Le rôle des professionnels de santé à renforcer
Depuis 20 ans, les professionnels de santé sont considérés par seulement 25 % des personnes (38 % des femmes, 11 % des hommes) comme les principales sources d'information, derrière les proches (cités à 47 %), notamment les mères, qui devraient être considérées « comme des relais privilégiés de la prévention », et les médias (40 %).
« L'implication des professionnels de santé est d’autant plus importante que les comportements des femmes peuvent évoluer au cours des neuf mois de la grossesse, ce qui nécessite de faire un point régulier sur leurs consommations », lit-on. Mais les auteurs soulignent que « la perception des professionnels apparaît assez divisée concernant les faibles consommations d’alcool pendant la grossesse ».

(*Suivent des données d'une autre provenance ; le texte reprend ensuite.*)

Inductive step_kind : Type := LlmTurn (usage : option (Z * Z)) | ToolStep (toolName : string) | ContextCompaction (droppedMessages : nat).
Record AgentStepEvent := { turn : nat; s_kind : step_kind; s_error : option string; payload : option (json * json) }.

Inductive event : Type :=
| Asked (messages : list AgentMessage)                 (* llm.chat or chatStream *)
| Invoked (call : ToolCall)                            (* tool.invoke *)
| Traced (e : AgentStepEvent)
| Saved (c : CheckpointedRun)
| Summarized (dropped : list AgentMessage)
| SessionRead
| SessionAdded (items : list AgentMessage).

(** A guardrail sees what the run has done, since it may ask a model. *)
Definition Guardrail : Type := list event -> string -> result error GuardrailResult.

Record AgentOptions := {
  name : string; systemPrompt : option string; tools : list Tool; maxTurns : nat; checkpointStore : bool; tracer : bool;
  tracePayloads : bool; inputGuardrails : list Guardrail; outputGuardrails : list Guardrail; timeoutMs : option Z;
  toolTimeoutMs : option Z; context : ContextPolicy
}.

(** The world a run is in, each part a function of what has happened. A failing
    call of a store or a tracer throws. *)
Class World := {
  chat : list event -> list AgentMessage -> result error LLMTurn;
  invoke : list event -> ToolCall -> result error json;        (* within [withToolTimeout] *)
  cancelled : list event -> option error;                      (* what [throwIfCancelled] throws *)
  store_fails : list event -> CheckpointedRun -> option error;
  tracer_fails : list event -> AgentStepEvent -> option error;
  summary_of : list event -> list AgentMessage -> result error string;
  session_items : list event -> result error (list AgentMessage);
  session_fails : list event -> list AgentMessage -> option error;
  json_parse : string -> result string json;                   (* the value, or the message of the SyntaxError *)
  redact : json -> json
}.

Section agent.
Context {world : World} (agent : AgentOptions).

Abbreviation RunM := (@M event stop).

Definition throw {A} (e : error) : RunM A := fail (Threw e).
Definition or_throw {A} (r : result error A) : result stop A := match r with Ok a => Ok a | Err e => Err (Threw e) end.
Definition may_throw (o : option error) : option stop := match o with Some e => Some (Threw e) | None => None end.

(** [cancellation.throwIfCancelled()] *)
Definition throwIfCancelled : RunM unit :=
  c ← asks cancelled; match c with Some e => throw e | None => mret tt end.

Fixpoint run_guardrails (t : list event) (guardrails : list Guardrail) (text stage : string) : result error unit :=
  match guardrails with
  | [] => Ok tt
  | g :: guardrails =>
      match g t text with
      | Err e => Err e
      | Ok (Tripped m) => Err (GuardrailTripwireError stage (or_default "no reason given" m))
      | Ok Passed => run_guardrails t guardrails text stage
      end
  end.
Definition runGuardrails (guardrails : list Guardrail) (text stage : string) : RunM (result error unit) :=
  asks (fun t => run_guardrails t guardrails text stage).

Definition parseStructuredOutput (text : string) (schema : Schema) : RunM (result string json) :=
  match json_parse text with
  | Err e => mret (Err ("response is not valid JSON: " +:+ e))
  | Ok v =>
      match schema v with
      | Ok data => mret (Ok data)
      | Err issues =>
          match formatZodIssues issues with
          | Some e => mret (Err e)
          | None => throw {| kind := OtherError; message := "Cannot convert object to primitive value" |}
          end
      end
  end.

(** [None] when it throws. *)
Definition formatToolInputError (message : string) : option string :=
  match json_parse message with
  | Ok (JArr (x :: l)) => match mapM zod_issue (x :: l) with Some issues => formatZodIssues issues | None => Some message end
  | _ => Some message
  end.

Definition UnknownToolError (toolName : string) : error :=
  let available := map tool_name (tools agent) in
  {| kind := OtherError;
     message := match available with
                | [] => "no such tool " +:+ String dq_char toolName +:+ String dq_char ""
                | _ => "no such tool " +:+ String dq_char toolName +:+ String dq_char " " +:+ dash +:+ " available: " +:+
                       Str.join ", " available
                end |}.

Definition error_result (e : string) : json := JObj [("error", JStr e)].

Definition compactMessages (messages : list AgentMessage) (fixedTokens : Z) (policy : ContextPolicy) :
    RunM (option (list AgentMessage * nat)) :=
  match compaction_cut messages fixedTokens policy with
  | None => mret None
  | Some cut =>
      let dropped := take cut messages in
      let kept := drop cut messages in
      if negb (summarize policy) then mret (Some (kept, length dropped))
      else
        summary ← emit (Summarized dropped) (fun t => or_throw (summary_of t dropped));
        mret (Some (user_message (SUMMARY_PREFIX +:+ String (ascii_of_nat 10) summary) :: kept, length dropped))
  end.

En 2015, d’après une étude de la Direction de la recherche, des études, de l’évaluation et des statistiques (Drees) auprès d’un panel de généralistes, 77 % des médecins interrogés déclaraient conseiller aux femmes enceintes buvant occasionnellement de l'alcool d’arrêter, alors que 22 % leur recommandaient plutôt de ne pas boire plus d’un verre par occasion. Encore en 2017, moins d'un tiers des femmes disaient avoir reçu la recommandation de ne pas consommer d'alcool en 2016.
« Un élargissement des cibles des communications pour inclure davantage l’entourage des femmes en âge de procréer semble pertinent pour construire des environnements favorables à la non-consommation d’alcool des femmes enceintes et à faire évoluer les normes sociales », concluent les auteurs. Sur le plan médical, l'entretien prénatal précoce, obligatoire au 4e mois de grossesse depuis 2020, devrait être l'occasion d'ouvrir la discussion.